Damn him. Damn them all. Damn stupid biker culture. How had she misjudged him so badly? How had she fooled herself into thinking he wasn’t like the other bikers she knew? He was as bad as Viper. Maybe even worse.
She spun around and stormed out the door, searching for a weapon. She had her .38 strapped to her leg, but she wasn’t prepared to go that far. Not yet. She grabbed a pool cue from the rack and raced back into the room. Jagger was still in front of Banks, his back to her. She moved quickly, swinging the pool cue before anyone could bark a warning.
“No.” The pool cue whipped over Jagger’s back and split in two with a loud crack, leaving her holding a splintered piece of wood.
Jagger reacted so fast, she barely registered that he had moved. One moment his back was bowing under her strike; the next she was against the wall, the broken pool cue against her throat. His chest heaved, eyes glittered, unseeing.
“Goddamnit.” Banks struggled against his bonds. “Leave her alone. I’m over here if you want a punching bag.”
Arianne glared as the stick pressed against her throat. “That’s right,” she gritted out. “Hurt me. I’m the one who won’t tell you what you want to know. And I can take it. I’ve taken it all my life. There isn’t anything you can do to me that Viper hasn’t already done. Hit me, Jagger. Show me how wrong I was about you. Show me you’re all the same. Do it for the club.”
A curious mix of emotions flickered across Jagger’s face—shock, fear, self-loathing, torment—but no compassion, no love. He hadn’t meant the words he uttered last night. And even if he had, he clearly didn’t know what they meant.
“I will protect you, Arianne. Whether you want it or not.”
Without another glance, he walked over to Sparky and took the bar from his hand. Holding it like a golf club, he touched Banks’s ankle, then raised the bar over his shoulder.
If she had been in that chair, she would have let him hit her. Viper hadn’t just used his fists, and she’d survived, she knew she could survive whatever Jagger dished out. But it wasn’t her in the chair. And just as she couldn’t be the instrument of Jeff’s death, she couldn’t watch someone she cared about suffer on her behalf.
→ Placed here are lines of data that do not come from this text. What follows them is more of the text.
(** [MagicAPIClassExplorer._paginate_items], lines 256-268.  [//] is
    floor division, as [Z.div]; a zero [page_size] raises. *)
Definition _paginate_items {A : Type} (items : list A) (page page_size : Z)
  : Completion (list A * Z * Z) :=
  let total_items := Z.of_nat (List.length items) in
  if (page_size =? 0)%Z then Raised ZeroDivisionError
  else
    let total_pages := ((total_items + page_size - 1) / page_size)%Z in
    if (page >? total_pages)%Z then Returned ([], total_pages, total_items)
    else
      let start_index := ((page - 1) * page_size)%Z in
      let end_index := Z.min (start_index + page_size) total_items in
      let paginated_items := py_slice items start_index end_index in
      Returned (paginated_items, total_pages, total_items).

(** [q] is the ceiling of [a / b] for a positive [b]. *)
Definition is_ceiling_div (q a b : Z) : Prop :=
  ((q - 1) * b < a <= q * b)%Z.

(** The window of one page, empty when the call does not return. *)
Definition page_window {A : Type} (items : list A) (page page_size : Z) : list A :=
  match _paginate_items items page page_size with
  | Returned (window, _, _) => window
  | _ => []
  end.

(** The page count computed at line 259. *)
Definition page_count {A : Type} (items : list A) (page_size : Z) : Z :=
  ((Z.of_nat (List.length items) + page_size - 1) / page_size)%Z.

(** ** [search_manager.py]: [MagicAPISearchClient] *)

(** The [code] field of the decoded response, as [result.get("code")]
    reads it and [== 1] sees it: an integer, a boolean, a float (of
    which only whether it is [1.0] matters), or a value that is no
    number (the key is absent, or holds null, a string, a list or an
    object). *)
Inductive JCode : Type :=
| JInt (z : Z)
| JBool (b : bool)
| JFloat (equals_one : bool)
| JNotNumber.

(** Python's [c == 1]: [True == 1] and [1.0 == 1] hold. *)
Definition eq_one (c : JCode) : bool :=
  match c with
  | JInt z => (z =? 1)%Z
  | JBool b => b
  | JFloat equals_one => equals_one
  | JNotNumber => false
  end.

Section SearchClient.

(** One entry of a decoded list (for a search hit, a dictionary with
    [id], [text], [line]). *)
Variable Item : Type.

(** A decoded JSON value that is not a list, and Python's
    [v[:limit]] on such a value: a string gives a string, the other
    values raise. *)
Variable Other : Type.
Variable slice_other : Other -> Z -> Completion Other.

(** [not keyword.strip()], with Python's notion of white space. *)
Variable is_blank : string -> bool.

(** The [data] field of the decoded response. *)
Inductive JData : Type :=
| DataAbsent
| DataList (l : list Item)
| DataOther (v : Other).

(** A decoded body that is a JSON object; [message] is the text that
    the f-string shows for the field, [None] when the key is absent. *)
Record Envelope : Type := mkEnvelope {
  code : JCode;
  message : option string;
  data : JData
}.

(** What [session.post]/[session.get], [raise_for_status] and
    [response.json()] give together: a decoded body that is an object,
    a decoded body that is not one, a [requests.RequestException] with
    its text, or an exception of another class. *)
Inductive HttpOutcome : Type :=
| Body (result : Envelope)
| BodyNotObject
| RequestException (exc : string)
| OtherException (e : PyExn).

Inductive Request : Type :=
| POST (url : string) (form : list (string * string))
| GET (url : string).

(** What a method returns: a list, or the value of [data] that is not
    one. *)
Inductive SearchResult : Type :=
| Items (l : list Item)
| NotAList (v : Other).

(** A call of the client: it ends at once, or it sends one request and
    continues with the outcome.  Each end carries the lines printed
    and how the call completes. *)
Inductive Call (A : Type) : Type :=
| Done (printed : list string) (v : A)
| Send (req : Request) (k : HttpOutcome -> list string * A).

Definition message_or_default (r : Envelope) : string :=
  match message r with
  | Some m => m
  | None => "未知错误"
  end.

(** The lines after [results = result.get("data", [])]: the limit and
    the return. *)
Definition limit_results (limit : Z) (d : JData) : Completion SearchResult :=
  match d with
  | DataAbsent =>
      Returned (Items (if (limit >? 0)%Z then py_slice [] 0 limit else []))
  | DataList results =>
      Returned (Items (if (limit >? 0)%Z then py_slice results 0 limit else results))
  | DataOther v =>
      if (limit >? 0)%Z then
        match slice_other v limit with
        | Returned v' => Returned (NotAList v')
        | SysExit c => SysExit c
        | Raised e => Raised e
        end
      else Returned (NotAList v)
  end.

(** The body of the [try] block, shared by both methods (lines 53-66
    and 78-91).  Only a [RequestException] is caught; [result.get] on a
    body that is not an object raises [AttributeError]. *)
Definition handle_outcome (limit : Z) (o : HttpOutcome)
  : list string * Completion SearchResult :=
  match o with
  | Body result =>
      if eq_one (code result) then ([], limit_results limit (data result))
      else ([("❌ API 返回错误: " ++ message_or_default result)%string],
            Returned (Items []))
  | BodyNotObject => ([], Raised AttributeError)
  | RequestException exc =>
      ([("❌ 请求异常: " ++ exc)%string], Returned (Items []))
  | OtherException e => ([], Raised e)
  end.

(** [MagicAPISearchClient.search], lines 35-66. *)
Definition search (base_url keyword : string) (limit : Z)
  : Call (Completion SearchResult) :=
  if is_blank keyword then Done ["❌ 搜索关键词不能为空"] (Returned (Items []))
  else
    let url := (base_url ++ "/search")%string in
    let data := [("keyword", keyword)] in
    Send (POST url data) (handle_outcome limit).

(** [MagicAPISearchClient.search_todo], lines 68-91. *)
Definition search_todo (base_url : string) (limit : Z)
  : Call (Completion SearchResult) :=
  let url := (base_url ++ "/todo")%string in
  Send (GET url) (handle_outcome limit).

(** What a call prints and how it completes when [backend] decides the
    outcome of the request it sends, if it sends one. *)
Definition run_call {A : Type} (c : Call A) (backend : Request -> HttpOutcome)
  : list string * A :=
  match c with
  | Done printed v => (printed, v)
  | Send req k => k (backend req)
  end.




End SearchClient.

Arguments DataAbsent {Item Other}.
Arguments DataList {Item Other} l.
Arguments DataOther {Item Other} v.
Arguments BodyNotObject {Item Other}.
Arguments RequestException {Item Other} exc.
Arguments OtherException {Item Other} e.
Arguments Items {Item Other} l.
Arguments NotAList {Item Other} v.
Arguments search {Item Other} slice_other is_blank base_url keyword limit.
Arguments search_todo {Item Other} slice_other base_url limit.

(** Stand-ins for running the client on ASCII text: blank means made of
    ASCII white space only, and no value other than a list can be
    sliced. *)
Module AsciiText.

Definition is_space (c : ascii) : bool :=
  let n := nat_of_ascii c in
  ((9 <=? n)%nat && (n <=? 13)%nat) || ((28 <=? n)%nat && (n <=? 32)%nat).

Fixpoint is_blank (s : string) : bool :=
  match s with
  | EmptyString => true
  | String c r => is_space c && is_blank r
  end.

Definition slice_other (v : unit) (limit : Z) : Completion unit :=
  Raised TypeError.

Definition search := @search nat unit slice_other is_blank.
Definition search_todo := @search_todo nat unit slice_other.

End AsciiText.

(** Sample servers for the search client. *)
Module SearchSamples.

Definition base_url : string := "http://127.0.0.1:10712".

(** A server that answers the two requests of the client with three
    hits and an error, and anything else with a failed connection. *)
Definition backend (req : Request) : HttpOutcome nat unit :=
  match req with
  | POST "http://127.0.0.1:10712/search" [("keyword", "TODO")] =>
      Body (mkEnvelope (JInt 1) None (DataList [10; 20; 30]%nat))
  | GET "http://127.0.0.1:10712/todo" =>
      Body (mkEnvelope (JInt 0) (Some "no scripts") DataAbsent)
  | _ => RequestException "connection refused"
  end.

(** A server whose [data] is [null]. *)
Definition null_backend (req : Request) : HttpOutcome nat unit :=
  Body (mkEnvelope (JInt 1) None (DataOther tt)).

End SearchSamples.

(** ** Path segments and the fragments above a node *)

(** [s.split(sep)] for a one-character separator, given as a test on
    characters. *)
Fixpoint split_on (is_sep : ascii -> bool) (s : string) : list string :=
  match s with
  | EmptyString => [EmptyString]
  | String c r =>
      if is_sep c then EmptyString :: split_on is_sep r
      else
        match split_on is_sep r with
        | h :: t => String c h :: t
        | [] => [String c EmptyString]
        end
  end.

(** The segments of a path: the non-empty pieces between slashes. *)
Definition segments (p : string) : list string :=
  filter truthy (split_on is_slash p).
“Jeff.” She screamed the name and ran over to the chair, blocking the bar with her body. “Jeff chased me and hit me. Axle knocked me out. It was Jeff’s idea to go to Bunny. They both took me there. Jeff’s the one who tied me up and chained me to the floor.”
“Who shot you?” His voice held no emotion, no anger, no disappointment. Nothing.
“Jeff had my gun.” Her chin and lips trembled as she gave him away. “He didn’t know what he was doing. He’s an addict. He gets psychotic when he’s tweaking.”
But for the first time, she didn’t feel any conviction for that excuse. Had he been tweaking when he picked her up or decided to sell her for a kilo of meth, or when he caught her in the alley and punched her in the face? There were moments when he’d seemed like himself, when she thought he knew exactly what he was doing. But in the end, did it matter? He was responsible for his actions, and his actions had led to her being tied up in the basement of Bunny’s pool hall.
Jagger made a disgusted sound. “And yet after everything he did, you protected him right to the very last second.”
“I don’t want him dead. He’s my brother. I owe him my life.”
“And my clubhouse? Cole? He was my brother.”
“Jeff said he wasn’t the shooter.”
Jagger tapped the bar in his hand, and the skin on the back of her neck prickled. He wasn’t finished with this. What else did he want?
“Maybe it was you. You’re good on your bike, good with a gun. Hard to believe someone could knock you off. Easy to believe you could take someone out while riding.”
“You fucking bastard.” Banks snarled and struggled against the ropes. “Arianne, get me the hell outta this chair and I’ll teach this betraying piece of shit about honor and loyalty and how to tell a good person from a piece of fucking Sinner crap.”